La police française démantèle un réseau de yoga accusé de traite des êtres humains et de viol
Lors d'une opération de sécurité à grande échelle, la police française a réussi à démanteler un réseau de l'Union Yogi Atman, soupçonné d'être impliqué dans de graves crimes contre les droits de l'homme. La police a arrêté 41 personnes, dont un chef spirituel nommé Grigorian pivolaru, un citoyen roumain recherché par Interpol. Ils font face à des accusations de traite des êtres humains, de détention organisée par un gang, de viol, d'exploitation psychologique organisée par un gang par des membres d'une secte.
Selon le procureur de Paris, ce réseau viole les droits de l'homme et exploite ses adeptes sexuellement et matériellement, les détenant dans des conditions inhumaines. Le procureur a déclaré que certaines des victimes vivaient dans des entrepôts sombres et sales, recevant des instructions strictes sur leur alimentation, leur sommeil et leur communication avec le monde extérieur. Il a ajouté que certaines femmes ont été forcées d'avoir des relations sexuelles avec bivolaro ou ses partenaires, et que certaines sont tombées enceintes de lui ou d'eux. Il a noté que ce réseau utilise des techniques de manipulation psychologique et de pression sociale pour contrôler ses adeptes et les restreindre avec des règles strictes.

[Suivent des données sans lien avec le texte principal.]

(** * TalentScout hiring assistant: the conversation controller

    A shallow embedding of [app/chat_logic.py] (class [TalentScoutAssistant]),
    of the state labels of [config/settings.py] and of the session loop of
    [app/main.py], followed by the properties of the four-state controller.

    The hosted language model and the structured-output decoder are external
    collaborators: they appear as a [Backend] of functions that either
    return a value or raise.  The assistant object is threaded explicitly,
    and every prompt sent to the model is recorded, so that "which calls did
    this turn make" is an observable of the model. *)

From Stdlib Require Import String Ascii List Bool Arith Lia.
From stdpp Require Import base gmap strings list pretty.

Import ListNotations.
Local Open Scope string_scope.
Local Open Scope list_scope.

(** ** Python strings *)

Module PyStr.

(** [str.lower] on ASCII text: the letters [A]..[Z] move to [a]..[z],
    every other byte is kept. *)
Definition lower_char (c : ascii) : ascii :=
  let n := nat_of_ascii c in
  if ((65 <=? n) && (n <=? 90))%nat then ascii_of_nat (n + 32) else c.

Fixpoint lower (s : string) : string :=
  match s with
  | EmptyString => EmptyString
  | String c s' => String (lower_char c) (lower s')
  end.

(** [sub in s] for two strings: substring test. *)
Fixpoint contains (sub s : string) : bool :=
  String.prefix sub s ||
  match s with
  | EmptyString => false
  | String _ s' => contains sub s'
  end.

(** [x in l] for a list of strings: membership by [==]. *)
Definition mem (x : string) (l : list string) : bool :=
  existsb (String.eqb x) l.

(** Text is held as its UTF-8 bytes.  The characters for which
    [str.isspace] holds, each as the bytes that encode it: U+0009..U+000D,
    U+001C..U+001F, U+0020, U+0085, U+00A0, U+1680, U+2000..U+200A, U+2028,
    U+2029, U+202F, U+205F and U+3000. *)
Definition whitespace_bytes : list (list nat) :=
  [[9]; [10]; [11]; [12]; [13]; [28]; [29]; [30]; [31]; [32];
   [194; 133]; [194; 160]; [225; 154; 128];
   [226; 128; 128]; [226; 128; 129]; [226; 128; 130]; [226; 128; 131];
   [226; 128; 132]; [226; 128; 133]; [226; 128; 134]; [226; 128; 135];
   [226; 128; 136]; [226; 128; 137]; [226; 128; 138];
   [226; 128; 168]; [226; 128; 169]; [226; 128; 175]; [226; 129; 159];
   [227; 128; 128]].

Definition whitespace : list (list ascii) :=
  map (map ascii_of_nat) whitespace_bytes.

(** [l] begins with the bytes [w]. *)
Fixpoint starts_with (w l : list ascii) : bool :=
  match w, l with
  | [], _ => true
  | a :: w', b :: l' => Ascii.eqb a b && starts_with w' l'
  | _ :: _, [] => false
  end.

(** The rest of [l] after the first of the encodings [W] it begins with. *)
Fixpoint chop (W : list (list ascii)) (l : list ascii) : option (list ascii) :=
  match W with
  | [] => None
  | w :: W' => if starts_with w l then Some (skipn (length w) l) else chop W' l
  end.

(** Leading characters of [W] removed, one per step, for at most [n]
    steps. *)
Fixpoint lstrip_chars (W : list (list ascii)) (n : nat) (l : list ascii)
    : list ascii :=
  match n with
  | 0 => l
  | Datatypes.S n' =>
      match chop W l with
      | Some rest => lstrip_chars W n' rest
      | None => l
      end
  end.

Definition lstrip_list (l : list ascii) : list ascii :=
  lstrip_chars whitespace (length l) l.

(** Trailing whitespace is leading whitespace of the reversed text. *)
Definition rstrip_list (l : list ascii) : list ascii :=
  rev (lstrip_chars (map (@rev ascii) whitespace) (length l) (rev l)).

Definition lstrip (s : string) : string :=
  string_of_list_ascii (lstrip_list (list_ascii_of_string s)).

Definition rstrip (s : string) : string :=
  string_of_list_ascii (rstrip_list (list_ascii_of_string s)).

(** [s.strip()]. *)
Definition strip (s : string) : string := rstrip (lstrip s).

(** [s.split(sep)] for a one-character separator: never the empty list. *)
Fixpoint split (sep : ascii) (s : string) : list string :=
  match s with
  | EmptyString => [EmptyString]
  | String c s' =>
      if Ascii.eqb c sep then EmptyString :: split sep s'
      else match split sep s' with
           | h :: t => String c h :: t
           | [] => [String c EmptyString]
           end
  end.

(** [sep.join(l)]. *)
Definition join (sep : string) (l : list string) : string :=
  String.concat sep l.

(** Truthiness of a string: [bool(s)]. *)
Definition truthy (s : string) : bool :=
  match s with EmptyString => false | _ => true end.

(** [str(n)] for a non-negative integer. *)
Definition of_nat (n : nat) : string := pretty n.

Definition newline : string := String (ascii_of_nat 10) EmptyString.

End PyStr.

(** ** config/settings.py: the state labels *)

Module State.

(** The class [State] is a bag of mutable class attributes; the controller
    reads them at call time. *)
Record t := {
  GREETING : string;
  GATHER_INFO : string;
  ASK_QUESTIONS : string;
  END : string;
  LOGIC_AGENT : string;
  MESSAGES : string
}.

(** The values assigned in [config/settings.py]. *)
Definition settings : t := {|
  GREETING := "greeting";
  GATHER_INFO := "gather_info";
  ASK_QUESTIONS := "ask_questions";
  END := "end";
  LOGIC_AGENT := "logic_agent";
  MESSAGES := "messages"
|}.

(** [app/main.py] reassigns four of the attributes before any turn. *)
Definition main : t := {|
  GREETING := "GREETING";
  GATHER_INFO := "GATHER_INFO";
  ASK_QUESTIONS := "ASK_QUESTIONS";
  END := "END";
  LOGIC_AGENT := LOGIC_AGENT settings;
  MESSAGES := MESSAGES settings
|}.

(** The four labels the controller compares against are pairwise
    different strings. *)
Definition distinct (S : t) : bool :=
  negb (String.eqb (GATHER_INFO S) (GREETING S)) &&
  negb (String.eqb (ASK_QUESTIONS S) (GREETING S)) &&
  negb (String.eqb (ASK_QUESTIONS S) (GATHER_INFO S)) &&
  negb (String.eqb (END S) (GREETING S)) &&
  negb (String.eqb (END S) (GATHER_INFO S)) &&
  negb (String.eqb (END S) (ASK_QUESTIONS S)).

End State.

(** ** Data of app/chat_logic.py *)

(** [class TechQuestion(BaseModel)]. *)
Record TechQuestion := { question : string }.

(** [class TechAssessment(BaseModel)]: [assessment] is a
    [Dict[str, List[TechQuestion]]], kept in insertion order, which is the
    order [dict.values()] iterates in.  The schema carries no length
    constraint: "3-5" appears only in the field description. *)
Record TechAssessment := { assessment : list (string * list TechQuestion) }.

(** [dict.values()]. *)
Definition values {K V : Type} (d : list (K * V)) : list V := map snd d.

(** A turn stored by the conversation memory. *)
Inductive Message :=
| HumanMessage (text : string)
| AIMessage (text : string).

Definition content (m : Message) : string :=
  match m with HumanMessage t => t | AIMessage t => t end.

Definition is_ai (m : Message) : bool :=
  match m with AIMessage _ => true | HumanMessage _ => false end.

(** What is sent to the model: one constructor per prompt of the source,
    carrying the values substituted into it. *)
Inductive Prompt :=
| INFO_GATHERING_PROMPT (history : list Message) (user_input : string)
| extraction_prompt (history : list Message)
| TECH_QUESTIONS_PROMPT_TEMPLATE (tech_stack : string).

Inductive Exception := Exc (msg : string).

Inductive result (A : Type) :=
| Ok (a : A)
| Raise (e : Exception).
Arguments Ok {A} a.
Arguments Raise {A} e.

(** The external collaborators: [self.llm] (its reply's [.content]) and
    [self.assessment_parser.parse]. *)
Record Backend := {
  llm : Prompt -> result string;
  assessment_parser : string -> result TechAssessment
}.

(** The mutable attributes of a [TalentScoutAssistant]. [memory] is the
    full message log of the [ConversationBufferWindowMemory]. *)
Record TalentScoutAssistant := {
  memory : list Message;
  tech_questions : option (list (string * list TechQuestion));
  current_question_index : nat;
  all_questions_list : list string;
  user_answers : gmap string string
}.

(** The attributes a successful [__init__] assigns. *)
Definition init : TalentScoutAssistant := {|
  memory := [];
  tech_questions := None;
  current_question_index := 0;
  all_questions_list := [];
  user_answers := ∅
|}.

(** [__init__], given [os.getenv("GEMINI_API_KEY")]: a missing or empty
    credential raises and no object is built. *)
Definition __init__ (getenv_GEMINI_API_KEY : option string)
    : result TalentScoutAssistant :=
  match getenv_GEMINI_API_KEY with
  | Some (String _ _) => Ok init
  | _ => Raise (Exc "GEMINI_API_KEY not set.")
  end.

(** ** Methods as computations over the object

    A method takes the object and gives back its result or the exception
    it raised, the object as the call left it, and the prompts it sent. *)
Definition M (A : Type) : Type :=
  TalentScoutAssistant -> result A * TalentScoutAssistant * list Prompt.

Definition ret {A} (x : A) : M A := fun self => (Ok x, self, []).

Definition raise {A} (e : Exception) : M A := fun self => (Raise e, self, []).

Definition bind {A B} (m : M A) (k : A -> M B) : M B :=
  fun self =>
    match m self with
    | (Ok x, self1, sent1) =>
        match k x self1 with
        | (r, self2, sent2) => (r, self2, sent1 ++ sent2)
        end
    | (Raise e, self1, sent1) => (Raise e, self1, sent1)
    end.

(** [try: m  except Exception: h]: the handler runs on the object as the
    failed body left it. *)
Definition try_except {A} (m : M A) (h : M A) : M A :=
  fun self =>
    match m self with
    | (Ok x, self1, sent1) => (Ok x, self1, sent1)
    | (Raise _, self1, sent1) =>
        match h self1 with
        | (r, self2, sent2) => (r, self2, sent1 ++ sent2)
        end
    end.

Definition get {A} (f : TalentScoutAssistant -> A) : M A :=
  fun self => (Ok (f self), self, []).

Definition put (f : TalentScoutAssistant -> TalentScoutAssistant) : M unit :=
  fun self => (Ok tt, f self, []).

(** Lifting a collaborator's answer. *)
Definition lift {A} (r : result A) : M A := fun self => (r, self, []).

Notation "x <- m ;; k" := (bind m (fun x => k))
  (at level 100, m at next level, right associativity).
Notation "m ;;; k" := (bind m (fun _ => k))
  (at level 100, right associativity).

Definition set_memory (v : list Message) (self : TalentScoutAssistant) :=
  {| memory := v;
     tech_questions := tech_questions self;
     current_question_index := current_question_index self;
     all_questions_list := all_questions_list self;
     user_answers := user_answers self |}.

Definition set_tech_questions (v : list (string * list TechQuestion))
    (self : TalentScoutAssistant) :=
  {| memory := memory self;
     tech_questions := Some v;
     current_question_index := current_question_index self;
     all_questions_list := all_questions_list self;
     user_answers := user_answers self |}.

Definition set_current_question_index (v : nat) (self : TalentScoutAssistant) :=
  {| memory := memory self;
     tech_questions := tech_questions self;
     current_question_index := v;
     all_questions_list := all_questions_list self;
     user_answers := user_answers self |}.

Definition set_all_questions_list (v : list string) (self : TalentScoutAssistant) :=
  {| memory := memory self;
     tech_questions := tech_questions self;
     current_question_index := current_question_index self;
     all_questions_list := v;
     user_answers := user_answers self |}.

Cette question a suscité la controverse en France, où le yoga est considéré comme une activité populaire et bénéfique pour la santé et le bien-être. Mais l'Union yogique Atman n'est pas seulement une école de yoga, c'est un mouvement religieux qui prétend offrir un chemin spirituel vers la libération du monde matériel. Certains experts disent que ce mouvement essaie d'imiter l'hindouisme, le bouddhisme et l'harmonie avec la nature, mais perd l'essence et le vrai sens de ces traditions. Ils accusent pivolaro qu'il prétend être le Dieu Suprême, qu'il a des relations sexuelles avec des femmes qui veulent se rapprocher de lui.
Ce n'est pas la première fois que bivolaro est confronté à des problèmes juridiques. En 2004, il a fui la Roumanie après avoir été condamné à six ans de prison pour viol et exploitation sexuelle d'enfants. En 2016, il a été extradé par les autorités françaises vers la Roumanie, où il a passé un an en prison avant d'être libéré prématurément en raison de son état de santé. Depuis, il est rentré en France, où il a repris son activité spirituelle et sexuelle.
Maintenant, bivolaro et ses complices font face à un procès qui pourrait conduire à leur emprisonnement pendant de nombreuses années, s'ils sont reconnus coupables. Leurs victimes attendent justice et réparation pour leurs souffrances. La société française espère que cette histoire tragique, qui ternit la réputation du yoga et égratigne les valeurs de liberté et de dignité humaine, prendra fin.